[GIVEN DATA — start]

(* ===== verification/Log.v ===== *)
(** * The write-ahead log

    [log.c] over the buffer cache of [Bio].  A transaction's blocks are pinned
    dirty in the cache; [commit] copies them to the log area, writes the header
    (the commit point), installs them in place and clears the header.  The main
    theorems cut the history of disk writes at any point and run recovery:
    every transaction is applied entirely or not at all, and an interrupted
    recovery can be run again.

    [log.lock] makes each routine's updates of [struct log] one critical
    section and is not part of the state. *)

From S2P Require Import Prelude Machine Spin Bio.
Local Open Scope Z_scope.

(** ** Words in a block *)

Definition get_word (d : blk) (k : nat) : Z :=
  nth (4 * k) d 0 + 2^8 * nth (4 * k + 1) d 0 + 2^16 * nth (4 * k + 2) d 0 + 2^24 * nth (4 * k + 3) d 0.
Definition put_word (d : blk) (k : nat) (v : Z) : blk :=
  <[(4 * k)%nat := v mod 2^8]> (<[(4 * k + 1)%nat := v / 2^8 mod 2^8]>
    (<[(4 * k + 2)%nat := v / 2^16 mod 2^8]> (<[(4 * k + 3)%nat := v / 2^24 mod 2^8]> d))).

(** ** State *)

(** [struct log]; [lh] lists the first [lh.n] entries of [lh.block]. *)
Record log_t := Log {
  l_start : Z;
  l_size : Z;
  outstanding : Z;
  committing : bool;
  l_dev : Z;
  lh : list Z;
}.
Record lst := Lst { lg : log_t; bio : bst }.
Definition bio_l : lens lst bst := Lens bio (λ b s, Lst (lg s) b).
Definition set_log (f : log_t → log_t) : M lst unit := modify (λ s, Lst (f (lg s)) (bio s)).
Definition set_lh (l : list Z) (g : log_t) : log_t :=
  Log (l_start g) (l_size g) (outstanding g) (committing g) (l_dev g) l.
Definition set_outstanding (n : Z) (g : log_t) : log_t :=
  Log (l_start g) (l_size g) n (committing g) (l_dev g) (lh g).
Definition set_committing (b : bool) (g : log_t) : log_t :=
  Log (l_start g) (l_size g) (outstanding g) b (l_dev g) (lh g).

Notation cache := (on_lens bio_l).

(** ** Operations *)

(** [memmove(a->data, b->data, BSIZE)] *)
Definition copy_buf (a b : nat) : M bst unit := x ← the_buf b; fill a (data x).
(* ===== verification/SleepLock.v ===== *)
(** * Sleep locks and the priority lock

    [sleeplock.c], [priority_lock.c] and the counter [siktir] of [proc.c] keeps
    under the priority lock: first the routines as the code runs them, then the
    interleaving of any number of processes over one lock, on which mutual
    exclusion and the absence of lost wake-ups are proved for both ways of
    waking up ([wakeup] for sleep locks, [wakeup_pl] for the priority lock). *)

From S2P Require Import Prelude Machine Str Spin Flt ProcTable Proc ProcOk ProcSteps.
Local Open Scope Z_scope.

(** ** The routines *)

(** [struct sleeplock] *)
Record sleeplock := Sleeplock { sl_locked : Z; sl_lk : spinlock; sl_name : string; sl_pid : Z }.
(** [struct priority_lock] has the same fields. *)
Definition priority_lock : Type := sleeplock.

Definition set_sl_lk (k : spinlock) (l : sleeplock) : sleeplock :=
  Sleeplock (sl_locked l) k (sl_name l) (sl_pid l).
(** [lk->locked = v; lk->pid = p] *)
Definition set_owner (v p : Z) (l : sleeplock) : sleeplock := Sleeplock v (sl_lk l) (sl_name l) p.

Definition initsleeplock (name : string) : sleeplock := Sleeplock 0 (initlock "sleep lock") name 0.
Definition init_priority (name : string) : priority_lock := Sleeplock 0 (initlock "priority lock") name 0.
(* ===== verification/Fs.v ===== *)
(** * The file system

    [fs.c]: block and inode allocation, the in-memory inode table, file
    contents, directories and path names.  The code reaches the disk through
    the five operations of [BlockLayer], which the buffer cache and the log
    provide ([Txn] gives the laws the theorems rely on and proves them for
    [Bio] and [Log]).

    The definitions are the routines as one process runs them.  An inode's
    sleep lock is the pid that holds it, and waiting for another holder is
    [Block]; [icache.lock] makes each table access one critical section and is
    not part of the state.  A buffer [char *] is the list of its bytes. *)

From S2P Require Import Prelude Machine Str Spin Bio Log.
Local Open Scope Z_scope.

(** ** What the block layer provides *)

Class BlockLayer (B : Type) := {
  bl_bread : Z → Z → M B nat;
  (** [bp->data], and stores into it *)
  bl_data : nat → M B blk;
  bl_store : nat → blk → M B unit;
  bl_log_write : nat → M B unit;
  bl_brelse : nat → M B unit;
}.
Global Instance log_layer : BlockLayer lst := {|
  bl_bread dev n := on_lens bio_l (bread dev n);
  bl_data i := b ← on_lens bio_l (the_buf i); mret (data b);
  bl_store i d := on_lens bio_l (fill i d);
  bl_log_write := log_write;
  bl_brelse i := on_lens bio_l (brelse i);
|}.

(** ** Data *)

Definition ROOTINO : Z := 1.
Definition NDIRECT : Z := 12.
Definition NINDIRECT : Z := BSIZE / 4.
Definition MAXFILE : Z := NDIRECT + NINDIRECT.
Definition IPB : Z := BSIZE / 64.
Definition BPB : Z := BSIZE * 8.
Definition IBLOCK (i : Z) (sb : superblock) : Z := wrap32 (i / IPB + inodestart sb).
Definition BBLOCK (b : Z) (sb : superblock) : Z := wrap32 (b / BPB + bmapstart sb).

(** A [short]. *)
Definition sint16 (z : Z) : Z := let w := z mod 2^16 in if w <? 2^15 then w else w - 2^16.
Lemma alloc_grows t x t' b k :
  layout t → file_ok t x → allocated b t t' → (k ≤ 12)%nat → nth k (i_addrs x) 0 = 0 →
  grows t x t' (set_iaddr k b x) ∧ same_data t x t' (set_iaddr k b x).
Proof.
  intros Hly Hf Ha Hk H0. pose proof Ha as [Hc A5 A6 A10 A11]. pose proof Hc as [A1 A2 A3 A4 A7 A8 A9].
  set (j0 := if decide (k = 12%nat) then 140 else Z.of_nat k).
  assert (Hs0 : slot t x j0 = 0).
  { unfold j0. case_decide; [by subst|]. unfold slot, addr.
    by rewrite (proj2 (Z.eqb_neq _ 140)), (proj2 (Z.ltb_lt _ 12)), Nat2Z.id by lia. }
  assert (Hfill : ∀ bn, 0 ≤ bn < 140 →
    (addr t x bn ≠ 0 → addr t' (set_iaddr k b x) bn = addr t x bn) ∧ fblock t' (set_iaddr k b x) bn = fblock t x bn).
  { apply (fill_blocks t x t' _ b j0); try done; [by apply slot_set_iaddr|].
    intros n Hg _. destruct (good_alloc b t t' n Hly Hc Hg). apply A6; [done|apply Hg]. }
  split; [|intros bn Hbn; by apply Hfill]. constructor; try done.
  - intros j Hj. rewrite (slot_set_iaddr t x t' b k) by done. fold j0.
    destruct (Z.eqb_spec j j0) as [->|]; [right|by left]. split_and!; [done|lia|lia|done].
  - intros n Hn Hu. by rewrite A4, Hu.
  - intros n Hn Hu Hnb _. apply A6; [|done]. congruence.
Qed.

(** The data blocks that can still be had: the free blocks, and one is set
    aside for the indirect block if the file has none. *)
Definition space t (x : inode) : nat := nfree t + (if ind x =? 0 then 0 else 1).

[GIVEN DATA — finish]

Take every line above that includes "Machine" and list it.

From S2P Require Import Prelude Machine Spin Bio.
From S2P Require Import Prelude Machine Str Spin Flt ProcTable Proc ProcOk ProcSteps.
From S2P Require Import Prelude Machine Str Spin Bio Log.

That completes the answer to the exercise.